According to the latest news, GitHub was attacked by hackers, hundreds of code were stolen, and hackers used this to extort bitcoin.
However, this is probably just a farce. Why do you say that?
Da Lao was robbed and gave money to “people”
According CNBeta reported that the hackers were looted GitHub extortion, Microsoft seems to be spared.
Microsoft has confirmed that its open source platform was also attacked by hackers on the 5th, and was also required to pay in order to return the 392 open source code that was stolen. These codes and submitted information were deleted by the account named “gitbackup”.
From the content of the message, the hacker has removed all the GitHub code of the victim and the recently submitted Repo, leaving only a ransom note of 0.1 bitcoin (about ¥3850).
The ticket reads: “To recover the lost code, please send 0.1BTC to the bitcoin address 1ES14c7qLb5CYhLMUekctxLgc1FV2Ti9DA and send the Git login information and proof of payment to firstname.lastname@example.org. If you are not sure if you have your data , can transmit information for verification. If payment is not received within 10 days, the code will be published or used in other ways.”
Upon hearing the news, GitHub replied: “We are in contact with affected users to protect and restore their accounts.” The BitcoinAbuse platform shows that the Bitcoin address has not yet received a ransom.

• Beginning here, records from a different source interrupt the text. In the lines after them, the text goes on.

(** [anms] raises only when the minimum of an empty map is asked for:
    with [use_thresh] unset and a map without cells it raises numpy's
    error for a reduction of an empty array; in every other case it
    returns. *)
Theorem anms_raises_on_empty_minimum_only
    (H0 : ndarray A) (n : Z) (c : A) (use_thresh zipped : bool) :
  (use_thresh = false -> shape0 H0 <= 0 \/ shape1 H0 <= 0 ->
   anms np_mean np_std H0 n c use_thresh zipped = Raise EmptyReduction)
  /\ (use_thresh = true \/ (0 < shape0 H0 /\ 0 < shape1 H0) ->
      exists res, anms np_mean np_std H0 n c use_thresh zipped = Ok res).
Proof.
  split.
  - intros -> Hempty. unfold anms, threshold_of, np_min.
    now rewrite (elements_empty H0 Hempty).
  - intros Hok.
    assert (Hthr : exists thresh,
               threshold_of np_mean np_std H0 use_thresh = Ok thresh).
    { unfold threshold_of. destruct use_thresh; [eauto|].
      destruct Hok as [Hu|[Hs0 Hs1]]; [discriminate Hu|].
      pose proof (elements_nonempty H0 Hs0 Hs1) as Hne.
      unfold np_min. destruct (elements H0); [contradiction | eauto]. }
    destruct Hthr as (thresh & Hthr).
    rewrite (anms_run H0 n c use_thresh zipped thresh Hthr). eauto.
Qed.

(** How many points [anms] returns: [n] of them, or all candidates when
    there are fewer; a negative [n] drops that many from the end of the
    ranking, as Python's slice does. *)
Theorem anms_returns_count
    (H0 : ndarray A) (n : Z) (c : A) (use_thresh zipped : bool) (thresh : A) :
  threshold_of np_mean np_std H0 use_thresh = Ok thresh ->
  exists res,
    anms np_mean np_std H0 n c use_thresh zipped = Ok res
    /\ Z.of_nat (length (result_points res))
       = let candidates := Z.of_nat (length (get_maxima H0 thresh false)) in
         if n <? 0 then Z.max (n + candidates) 0 else Z.min n candidates.
Proof.
  intros Hthr. rewrite (anms_run H0 n c use_thresh zipped thresh Hthr).
  eexists. split; [reflexivity|].
  rewrite result_points_maxima_to_uv, length_map, length_list_prefix.
  unfold sort_by_radius.
  rewrite sort_desc_length, length_anms_entries. reflexivity.
Qed.

(** Every point that [anms] returns is a candidate of the map: an interior
    cell whose score is not below the threshold and exceeds its eight
    neighbours; no point is returned twice; and when [n] is at least the
    number of candidates, every candidate is returned. *)
Theorem anms_selects_maxima
    (H0 : ndarray A) (n : Z) (c : A) (use_thresh zipped : bool) (thresh : A) :
  threshold_of np_mean np_std H0 use_thresh = Ok thresh ->
  exists res,
    anms np_mean np_std H0 n c use_thresh zipped = Ok res
    /\ NoDup (result_points res)
    /\ (forall u v, In (u, v) (result_points res) ->
          interior_cell H0 v u /\ slt (item H0 v u) thresh = false
          /\ strict_local_max H0 v u)
    /\ (Z.of_nat (length (get_maxima H0 thresh false)) <= n ->
        forall u v,
          interior_cell H0 v u -> slt (item H0 v u) thresh = false ->
          strict_local_max H0 v u ->
          In (u, v) (result_points res)).
Proof.
  intros Hthr. rewrite (anms_run H0 n c use_thresh zipped thresh Hthr).
  set (maxima := get_maxima H0 thresh false).
  set (rmax := radius_of_int (Z.max (shape0 H0) (shape1 H0) ^ 2)).
  set (ranked := sort_by_radius (anms_entries maxima c rmax)).
  assert (Hperm : Permutation (map fst ranked) (map fst maxima)).
  { rewrite <- (map_fst_anms_entries maxima c rmax).
    apply Permutation_map, sort_by_radius_perm. }
  assert (Hcand : forall u v,
             In (u, v) (map fst maxima) <->
             interior_cell H0 v u /\ slt (item H0 v u) thresh = false
             /\ strict_local_max H0 v u).
  { intros u v. rewrite in_map_iff. split.
    - intros ([[u' v'] h] & Hfst & Hin). cbn in Hfst. inversion Hfst; subst.
      apply in_get_maxima_scan in Hin. destruct Hin as (Hint & -> & Hthr' & Hmax).
      auto.
    - intros (Hint & Hthr' & Hmax). exists (u, v, item H0 v u).
      split; [reflexivity|]. apply in_get_maxima_scan. auto. }
  eexists. split; [reflexivity|].
  rewrite result_points_maxima_to_uv. split; [|split].
  - unfold list_prefix. rewrite <- firstn_map.
    apply (NoDup_app_remove_r _ (skipn (Z.to_nat (slice_hi (sl_to n)
                                          (Z.of_nat (length ranked))))
                                       (map fst ranked))).
    rewrite firstn_skipn.
    apply (Permutation_NoDup (Permutation_sym Hperm)).
    apply scan_order_NoDup_coords, get_maxima_scan_order.
  - intros u v Hin. apply Hcand.
    apply (Permutation_in _ Hperm).
    apply in_map_iff in Hin. destruct Hin as (entry & Hfst & Hin).
    apply in_list_prefix in Hin. apply in_map_iff. eauto.
  - intros Hn u v Hint Hthr' Hmax.
    assert (Hall : list_prefix ranked n = ranked).
    { rewrite list_prefix_firstn by lia. apply firstn_all2.
      unfold ranked, sort_by_radius.
      rewrite sort_desc_length, length_anms_entries. fold maxima. lia. }
    rewrite Hall. apply (Permutation_in _ (Permutation_sym Hperm)).
    apply Hcand. auto.
Qed.

(** The ranking that [anms] cuts its result from is settled completely:
    every candidate is in it once, with the least distance to a
    significantly stronger other candidate (or the sentinel) as its
    radius; a larger radius comes first, and candidates of equal radius
    stay in the row-major order in which [get_maxima] found them.  The
    points returned are the first [n] of the ranking, or all but the last
    [-n] for a negative [n]. *)
Theorem anms_ranking_is_stable
    (H0 : ndarray A) (n : Z) (c : A) (use_thresh zipped : bool) (thresh : A) :
  threshold_of np_mean np_std H0 use_thresh = Ok thresh ->
  exists (ranked : list (Z * Z * R)) (res : uv_result),
    anms np_mean np_std H0 n c use_thresh zipped = Ok res
    /\ result_points res
       = map fst (firstn (Z.to_nat (if n <? 0 then n + Z.of_nat (length ranked)
                                    else n))
                         ranked)
    /\ Permutation (map fst ranked) (map fst (get_maxima H0 thresh false))
    /\ (forall u v r, In (u, v, r) ranked ->
          exists i h,
            nth_error (get_maxima H0 thresh false) i = Some (u, v, h)
            /\ least_stronger_distance (get_maxima H0 thresh false) c
                 (IZR (Z.max (shape0 H0) (shape1 H0) ^ 2)) i u v h r)
    /\ StronglySorted
         (fun a b => (snd b < snd a)%R \/ (snd a = snd b /\ scan_before a b))
         ranked.
Proof.
  intros Hthr. rewrite (anms_run H0 n c use_thresh zipped thresh Hthr).
  set (maxima := get_maxima H0 thresh false).
  set (rmax := radius_of_int (Z.max (shape0 H0) (shape1 H0) ^ 2)).
  set (entries := anms_entries maxima c rmax).
  assert (Hentry : forall e, In e entries ->
             exists i u v h,
               nth_error maxima i = Some (u, v, h)
               /\ e = (u, v, suppression_radius maxima c rmax (Z.of_nat i) u v h)).
  { intros e He. unfold entries in He. rewrite anms_entries_map in He.
    apply in_map_iff in He. destruct He as ([k [[u v] h]] & <- & Hk).
    apply in_enumerate in Hk. destruct Hk as [Hk Hnth].
    exists (Z.to_nat k), u, v, h. split; [exact Hnth|].
    now rewrite Z2Nat.id by exact Hk. }
  exists (map ranked_value (sort_by_radius entries)). eexists.
  split; [reflexivity|]. split; [|split; [|split]].
  - rewrite result_points_maxima_to_uv, list_prefix_python, length_map.
    now rewrite firstn_map, map_fst_ranked_value.
  - rewrite map_fst_ranked_value.
    rewrite <- (map_fst_anms_entries maxima c rmax).
    apply Permutation_map, sort_by_radius_perm.
  - intros u v r Hin. apply in_map_iff in Hin. destruct Hin as (e & He & Hin).
    apply (Permutation_in _ (sort_by_radius_perm _)) in Hin.
    destruct (Hentry e Hin) as (i & u' & v' & h & Hnth & ->).
    unfold ranked_value in He. cbn [fst snd] in He. inversion He; subst u' v' r.
    exists i, h. split; [exact Hnth|].
    now apply candidate_radius_real.
  - apply StronglySorted_map.
    apply (StronglySorted_weaken_in
             (desc_then (fun a b : ranked_point => radius_lt (snd a) (snd b))
                        scan_before)).
    + intros a b Ha Hb Hab.
      assert (Hnn : 0 <= radicand (snd b)).
      { apply (Permutation_in _ (sort_by_radius_perm _)) in Hb.
        destruct (Hentry b Hb) as (i & u & v & h & _ & ->). cbn [snd].
        apply suppression_radius_nonneg. unfold rmax, radius_of_int.
        cbn [radicand]. apply Z.square_nonneg. }
      unfold ranked_value. cbn [snd fst].
      assert (Hscan : scan_before a b ->
                      @scan_before R (fst a, radius_val (snd a))
                                     (fst b, radius_val (snd b))).
      { intros Hs. exact Hs. }
      unfold desc_then, radius_lt in Hab.
      destruct (Z.lt_trichotomy (radicand (snd b)) (radicand (snd a)))
        as [Hlt|[Heq|Hgt]].
      * left. unfold radius_val. apply sqrt_lt_1_alt.
        split; [now apply IZR_le | now apply IZR_lt].
      * right. destruct Hab as [Hab|[_ Hs]]; [apply Z.ltb_lt in Hab; lia|].
        split; [unfold radius_val; now rewrite Heq | now apply Hscan].
      * exfalso. destruct Hab as [Hab|[Hab _]];
          [apply Z.ltb_lt in Hab | apply Z.ltb_ge in Hab]; lia.
    + apply (sort_desc_stable (fun a b : ranked_point => radius_lt (snd a) (snd b))
                              scan_before).
      * intros a b. unfold radius_lt. rewrite Z.ltb_lt, Z.ltb_ge. lia.
      * intros a b d. unfold radius_lt. rewrite !Z.ltb_ge. lia.
      * apply (scan_order_by_coords maxima).
        -- symmetry. apply map_fst_anms_entries.
        -- apply get_maxima_scan_order.
Qed.
End BruteForceEdges.

(** Witnesses on the 7x9 map with four peaks. *)
Lemma anms_raises_on_empty_minimum_only_witness :
  anms qstat qstat (mk_array 0 5 (fun _ _ => 0%Q)) 10 (9 # 10) false true
  = Raise EmptyReduction
  /\ exists res, anms qstat qstat peaks7x9 10 (9 # 10) false true = Ok res.
Proof.
  split.
  - apply (anms_raises_on_empty_minimum_only qstat qstat
             (mk_array 0 5 (fun _ _ => 0%Q)) 10 (9 # 10) false true);
      [reflexivity | left; cbn; lia].
  - apply (anms_raises_on_empty_minimum_only qstat qstat peaks7x9 10 (9 # 10)
             false true).
    right. cbn. lia.
Defined.

Lemma anms_returns_count_witness :
  exists res,
    anms qstat qstat peaks7x9 (-1) (9 # 10) true true = Ok res
    /\ Z.of_nat (length (result_points res))
       = let candidates := Z.of_nat (length (get_maxima peaks7x9 (0 + 0)%Q false)) in
         if -1 <? 0 then Z.max (-1 + candidates) 0 else Z.min (-1) candidates.
Proof.
  apply (anms_returns_count qstat qstat peaks7x9 (-1) (9 # 10) true true (0 + 0)%Q).
  reflexivity.
Defined.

GitHub recommends that users turn on dual identity verification to add security to their account.
The attack began on May 3, and in addition to GitHub, multiple code hosting platforms such as Bitbucket and GitLab were also affected.
Seemingly serious, in fact, farce?
From the message, the hacker removed all the data from the repository, but is that true?
The code is still
Kathy Wang, GitLab Security Director, responded to the cyberattack: “We have identified the affected user accounts and notified all users. Based on the survey results, we have sufficient evidence that the account passwords of the damaged accounts are stored in clear text in the relevant repository. deploy.”

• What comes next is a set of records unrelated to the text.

(** X9. One handled payload counts as one resolved link exactly when a
    URL was extracted from it, whatever happens afterwards: a download that
    fails, an upload the platform rejects or a status edit that raises
    leave the count at one; a payload without a URL leaves it at zero and
    creates no buffer. *)
Theorem resolved_links_counts_extracted_urls :
  forall (cfg : config) (p : platform) (api_data : json),
    let w := snd (text_handler cfg p api_data world0) in
    resolved_links w = (if truthy (extract_url api_data) then 1 else 0) /\
    (truthy (extract_url api_data) = false ->
     spooled w = None /\ uploaded_files w = 0).
Proof.
  intros cfg p api_data w. subst w. unfold text_handler.
  assert (Hnone : forall t,
            let w := snd (edit_text p t world0) in
            resolved_links w = 0 /\ spooled w = None /\ uploaded_files w = 0).
  { intros t. unfold edit_text, platform_call, bind, record. cbn.
    destruct (p (EditText t)); cbn; auto. }
  destruct (extract_url api_data) as [[|c u]|] eqn:Hurl; cbn [truthy];
    [ destruct api_data; (split; [|intros _]); apply Hnone
    |
    | destruct api_data; (split; [|intros _]); apply Hnone ].
  split; [|discriminate].
  unfold bind at 1. cbn [stat_incr world0 spooled log resolved_links
                         uploaded_files].
  match goal with
  | |- resolved_links (snd (?k ?w0)) = _ =>
      assert (Hk : keeps_resolved k)
  end.
  { apply resolved_bind.
    - apply resolved_try_except.
      + apply resolved_bind; [apply resolved_await_download|].
        intros r. apply resolved_ret.
      + intros e. resolved.
    - intros [r|]; [apply resolved_deliver | apply resolved_ret]. }
  rewrite Hk. reflexivity.
Qed.

(* ------------------------------------------------------------------ *)
(** ** The handler after a failed download *)

Lemma download_status_cb_progress p e w :
  exists w' o,
    download_status_cb p e w = (inr tt, w') /\
    spooled w' = spooled w /\
    uploaded_files w' = uploaded_files w /\
    log w' = log w ++ [o] /\
    is_progress_edit o = true.
Proof.
  unfold download_status_cb, try_except, edit_text, platform_call, bind,
    record.
  destruct (negb (totalBytes e =? 0) && (totalBytes e >? 0)); cbn;
    match goal with |- context [p ?c] => destruct (p c) end; cbn;
    eexists _, _; repeat split.
Qed.

Lemma each_status_progress p evs :
  forall w,
    exists w' l,
      each (download_status_cb p) evs w = (inr tt, w') /\
      spooled w' = spooled w /\
      uploaded_files w' = uploaded_files w /\
      log w' = log w ++ l /\
      forallb is_progress_edit l = true /\
      length l = length evs.
Proof.
  induction evs as [|e evs IH]; intros w; cbn [each].
  - exists w, []. rewrite app_nil_r. repeat split.
  - unfold bind.
    destruct (download_status_cb_progress p e w)
      as (w1 & o & -> & H1 & U1 & L1 & E1).
    destruct (IH w1) as (w2 & l & -> & H2 & U2 & L2 & E2 & N2).
    exists w2, (o :: l). repeat split; try congruence.
    + rewrite L2, L1, <- app_assoc. reflexivity.
    + cbn [forallb]. now rewrite E1, E2.
    + cbn [length]. now rewrite N2.
Qed.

In other words, Kathy Wang believes that the hacker’s alleged removal of all the data stored in the library is not true. Isn’t it all deleted? What do you say? In fact, this is the conclusion of a member of the StackExchange Security Forum who conducted an in-depth study of the attack.

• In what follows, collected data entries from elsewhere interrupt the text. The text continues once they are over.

Record player : Type := Player {
  _lms : server;
  _id : pyval;
  _name : pyval;
  _status : gmap string pyval
}.

(** Addresses of list objects *)
Definition loc : Type := nat.

Section Monad.
Context `{Session}.

(** What a coroutine can read and change: the network, the requests
    sent so far (oldest first), the records of [_LOGGER] (oldest first,
    by level and format string), the list objects. *)
Record state : Type := State {
  net : world;
  sent : list request;
  logs : list (level * string);
  heap : gmap loc (list pyval)
}.

Definition M (A : Type) : Type := state → res A * state.

Definition ret {A} (a : A) : M A := λ s, (Ret a, s).
Definition raise {A} (e : exn) : M A := λ s, (Raise e, s).
Definition bind {A B} (m : M A) (k : A → M B) : M B :=
  λ s, match m s with
       | (Ret a, s') => k a s'
       | (Raise e, s') => (Raise e, s')
       end.

(** An expression without effects *)
Definition lift {A} (r : res A) : M A := λ s, (r, s).

(** [try: m  except <h>: ...]: the handler chooses the exceptions it
    takes *)
Definition try_except {A} (m : M A) (h : exn → option (M A)) : M A :=
  λ s, match m s with
       | (Ret a, s') => (Ret a, s')
       | (Raise e, s') =>
           match h e with
           | Some k => k s'
           | None => (Raise e, s')
           end
       end.

Definition log (l : level) (fmt : string) : M unit :=
  λ s, (Ret (), State (net s) (sent s) (logs s ++ [(l, fmt)]) (heap s)).

(** [await self._session.post(url, data=data, auth=auth)] *)
Definition session_post (rq : request) : M (Z * body) :=
  λ s, let '(r, w) := post (net s) rq in
       let s' := State w (sent s ++ [rq]) (logs s) (heap s) in
       match r with
       | PostRaise e => (Raise e, s')
       | Response status b => (Ret (status, b), s')
       end.

(** [await response.json()] *)
Definition response_json (b : body) : M pyval :=
  match b with
  | BodyJson data => ret data
  | BodyRaise e => raise e
  end.

(** [list(ref)]: a new list object with the same elements *)
Definition list_copy (ref : loc) : M loc :=
  λ s, match heap s !! ref with
       | Some xs =>
           let l := fresh (dom (heap s)) in
           (Ret l, State (net s) (sent s) (logs s) (<[l := xs]> (heap s)))
       | None => (Raise TypeError, s)
       end.

(** The elements of the list object, as an iteration sees them *)
Definition list_read (ref : loc) : M (list pyval) :=
  λ s, match heap s !! ref with
       | Some xs => (Ret xs, s)
       | None => (Raise TypeError, s)
       end.

(** [ref.pop(0)] *)
Definition list_pop0 (ref : loc) : M pyval :=
  λ s, match heap s !! ref with
       | Some (x :: xs) =>
           (Ret x, State (net s) (sent s) (logs s) (<[ref := xs]> (heap s)))
       | Some [] => (Raise IndexError, s)
       | None => (Raise TypeError, s)
       end.

(** [for x in xs: acc = body(acc, x)] *)
Fixpoint for_each {A B} (body : B → A → M B) (acc : B) (xs : list A) : M B :=
  match xs with
  | [] => ret acc
  | x :: xs' => bind (body acc x) (λ acc', for_each body acc' xs')
  end.

End Monad.

Global Instance M_ret `{Session} : MRet M := @ret _.
Global Instance M_bind `{Session} : MBind M := λ A B k m, bind m k.

(** How a sequence runs, from how its first step runs *)
Section Run.
Context `{Session}.

Lemma bind_ret_run {A B} (m : M A) (k : A → M B) s a s' :
  m s = (Ret a, s') → (x ← m; k x) s = k a s'.
Proof. intros Hm. unfold mbind, M_bind, bind. by rewrite Hm. Qed.

Lemma bind_raise_run {A B} (m : M A) (k : A → M B) s e s' :
  m s = (Raise e, s') → (x ← m; k x) s = (Raise e, s').
Proof. intros Hm. unfold mbind, M_bind, bind. by rewrite Hm. Qed.

Lemma bind_lift {A B} (r : res A) (k : A → M B) s :
  (x ← lift r; k x) s =
    match r with
    | Ret a => k a s
    | Raise e => (Raise e, s)
    end.
Proof. unfold mbind, M_bind, bind, lift. by destruct r. Qed.

Lemma bind_mret {A B} (a : A) (k : A → M B) s :
  (x ← mret a; k x) s = k a s.
Proof. reflexivity. Qed.

Lemma bind_assoc_run {A B C} (m : M A) (k : A → M B) (k' : B → M C) s :
  (y ← (x ← m; k x); k' y) s = (x ← m; y ← k x; k' y) s.
Proof. unfold mbind, M_bind, bind. by destruct (m s) as [[a | e] s']. Qed.

End Run.

End Lms.

(* ===================================================================== *)
(** * class Server *)
(* ===================================================================== *)

Module Server.
Import Py Lms.

Definition DEFAULT_PORT : Z := 9000.

(** Seconds allowed to one exchange; when they run out the session
    raises [TimeoutError]. *)
Definition TIMEOUT : Z := 10.

Section Server.
Context `{Builtins} `{Session}.

(** [Player.__init__(lms, player_id, name, status=None)], which the
    methods of [Server] call. *)
Definition Player_init (lms : server) (player_id name : pyval)
    (status : option (gmap string pyval)) : M player :=
  let st := match status with
            | Some d => if truthy (VDict d) then d else ∅
            | None => ∅
            end in
  log DEBUG "Creating SqueezeBox object: %s, %s";;
  mret (Player lms player_id name st).

(** The JSON-RPC envelope of [async_query] *)
Definition envelope (player : pyval) (command : list pyval) : pyval :=
  VDict (<["id" := VStr "1"]>
        (<["method" := VStr "slim.request"]>
        (<["params" := VList [player; VList command]]> ∅))).

(** [None if self._username is None else
    aiohttp.BasicAuth(self._username, self._password)] *)
Definition auth_of (self : server) : res (option basic_auth) :=
  match _username self with
  | None => Ret None
  | Some u => Some <$> BasicAuth u (_password self)
  end.

(** Whether the credentials of the server make a [BasicAuth] object *)
Definition credentials_ok (self : server) : bool :=
  match auth_of self with
  | Ret _ => true
  | Raise _ => false
  end.

Definition url_of (self : server) : string :=
  "http://" +:+ host self +:+ ":" +:+ pretty (port self) +:+ "/jsonrpc.js".

(** [except (asyncio.TimeoutError, aiohttp.ClientError)] *)
Definition communication_error (e : exn) : bool :=
  match e with
  | TimeoutError | ClientError => true
  | _ => false
  end.

(** [async def async_query(self, *command, player="")].  The [auth]
    object is built first, outside of any [try].  The first [try] block
    either returns from the function ([inl]) or leaves the decoded body in
    [data] ([inr]). *)
Definition async_query (self : server) (command : list pyval)
    (player : pyval) : M pyval :=
  auth ← lift (auth_of self);
  let url := url_of self in
  let data := envelope player command in
  log DEBUG "URL: %s Data: %s";;
  r ← try_except
        ('(status, b) ← session_post (Request url data auth);
         if negb (status =? 200) then
           log ERROR "Query failed, response code: %s Full message: %s";;
           mret (inl (VBool false))
         else
           data ← response_json b;
           mret (inr data))
        (λ e, if communication_error e then
                Some (log ERROR "Failed communicating with LMS: %s";;
                      mret (inl (VBool false)))
              else None);
  match r with
  | inl v => mret v
  | inr data =>
      try_except
        (result ← lift (getitem data (VStr "result"));
         if negb (truthy result) then
           (* a successful command will return an empty result *)
           mret (VBool true)
         else mret result)
        (λ e, match e with
              | AttributeError =>
                  Some (log ERROR "Received invalid response: %s";;
                        mret VNone)
              | _ => None
              end)
  end.

(** [data is False] *)
Definition is_False (v : pyval) : bool :=
  match v with
  | VBool false => true
  | _ => false
  end.

(** [v.get(k, default)]: only a dict has the method *)
Definition get_method (v : pyval) (k : string) (dflt : pyval) : res pyval :=
  match v with
  | VDict d => Ret (default dflt (d !! k))
  | _ => Raise AttributeError
  end.

(** The elements a [for] loop draws from [v].  The keys of a dict come
    in the order of the map. *)
Definition iter (v : pyval) : res (list pyval) :=
  match v with
  | VList l => Ret l
  | VStr s => Ret ((λ c, VStr (String c EmptyString)) <$> list_ascii_of_string s)
  | VDict d => Ret ((λ kv, VStr kv.1) <$> map_to_list d)
  | VNone | VBool _ | VInt _ | VFloat _ => Raise TypeError
  end.

(** [async def async_get_players(self)]: [None] or the list of players *)
Definition async_get_players (self : server) : M (option (list player)) :=
  data ← async_query self [VStr "players"; VStr "status"] (VStr "");
  if is_False data then mret None
  else
    loop ← lift (roster ← get_method data "players_loop" (VList []);
                 iter roster);
    players ← for_each
      (λ players entry,
         player_id ← lift (getitem entry (VStr "playerid"));
         name ← lift (getitem entry (VStr "name"));
         p ← Player_init self player_id name None;
         mret (players ++ [p]))
      [] loop;
    mret (Some players).

(** Attribute lookup [self.<name>] followed by a call without
    arguments, for a coroutine that yields players.  The class defines
    [__init__], [async_get_players], [async_get_player] and
    [async_query], and its instances carry [host], [port], [_session],
    [_username] and [_password]: any other name is an
    [AttributeError]. *)
Definition players_method (self : server) (name : string)
    : res (M (option (list player))) :=
  if String.eqb name "async_get_players" then Ret (async_get_players self)
  else Raise AttributeError.

(** [v.lower()]: a method of strings *)
Definition lower_method (v : pyval) : res string :=
  match v with
  | VStr s => Ret (lower s)
  | _ => Raise AttributeError
  end.

(** The loop of the lookup by name: the first player whose name
    matches *)
Fixpoint first_match (name : pyval) (players : list player)
    : res (option player) :=
  match players with
  | [] => Ret None
  | p :: players' =>
      a ← lower_method name;
      b ← lower_method (_name p);
      if String.eqb a b then Ret (Some p) else first_match name players'
  end.

(** [async def async_get_player(self, player_id=None, name=None)] *)
Definition async_get_player (self : server) (player_id name : pyval)
    : M (option player) :=
  if truthy player_id then
    data ← async_query self [VStr "status"] player_id;
    found ← (if truthy data then
               name ← lift (getitem data (VStr "player_name"));
               if truthy name then
                 p ← Player_init self player_id name None;
                 mret (Some p)
               else mret None
             else mret None);
    match found with
    | Some p => mret (Some p)
    | None =>
        log DEBUG "Unable to find player with id: %s";;
        mret None
    end
  else if truthy name then
    get_players ← lift (players_method self "get_players");
    players ← get_players;
    found ← lift (match players with
                  | Some ps => first_match name ps
                  | None => Raise TypeError
                  end);
    match found with
    | Some p => mret (Some p)
    | None =>
        log DEBUG "Unable to find player with name: %s";;
        mret None
    end
  else
    log ERROR "get_player called without name or player_id";;
    mret None.

End Server.
End Server.

(* ===================================================================== *)
(** * class Player *)
(* ===================================================================== *)

Module Player.
Import Py Lms.

Definition REPEAT_MODE : list string := ["none"; "song"; "playlist"].
Definition SHUFFLE_MODE : list string := ["none"; "song"; "album"].

(** ** Properties: functions of the object, no effects *)

Section Properties.
Context `{Builtins}.

(** [k in self._status] *)
Definition has (self : player) (k : string) : bool :=
  bool_decide (is_Some (_status self !! k)).

(** [self._status[k]] *)
Definition item (self : player) (k : string) : res pyval :=
  match _status self !! k with
  | Some v => Ret v
  | None => Raise KeyError
  end.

The study found that “in general, the git reflog flag shows all the data submitted, which means that it is very difficult for an attacker to copy each repository, so that they have low chances to search for sensitive data or open code. This attack is more like a random, large-scale attack, and the attack itself is generated by the program file.”
They found that the hacker did not seem to completely remove the information from the blackmail bill, but only changed the Git submission header, which means that the data is likely to be recoverable under certain circumstances.
2. Attack analysis
To find these attackers, StackExchange researchers did a fishing experiment :
First, they enabled some private storage libraries, some of which were modified into weak passwords that were easy to crack, removed access tokens that were not used for more than a year, and the other part remained unchanged. The researchers then sent an email to GitLab, hoping that they would promptly notify the attacker of the entry/exit entry point when performing the attack, as well as the content of the operation during the period.
The researchers said that although the weak password starts with “a” and only has the word “az”, the attacker does not doubt whether it is a trap specifically set for “fishing”. In fact, the study found that the attacker queried the account through an automated check and executed a series of git commands.
“If this is their way of intrusion, it means that our linked GitLab / GitHub mail and password are also leaked to the account list. In the first hour of this happening, Google search did not show any irregular reaction. .”
Another irregularity is that the researchers must have used the place and location of the access token before, but the result is that the computer automatically generates everything, so the suspicion is the problem. In addition, there are four developers who can use the experimental repository, which means their accounts may be attacked.
After further research, the whole process does not seem to show obvious intrusion attacks. “I used BitDefender to scan my computer but I couldn’t find any traces. I am sure my computer is not infected with malicious software/trojans, so this will not be the case.”
The researchers mentioned: “The experimental process uses the latest version of SourceTree, which makes me wonder if my SourceTree or system (Windows 10) has a vulnerability. Of course, everything is just an analysis.”
Currently, StackExchange is getting more information (if any) with GitLab to help with the recovery plan.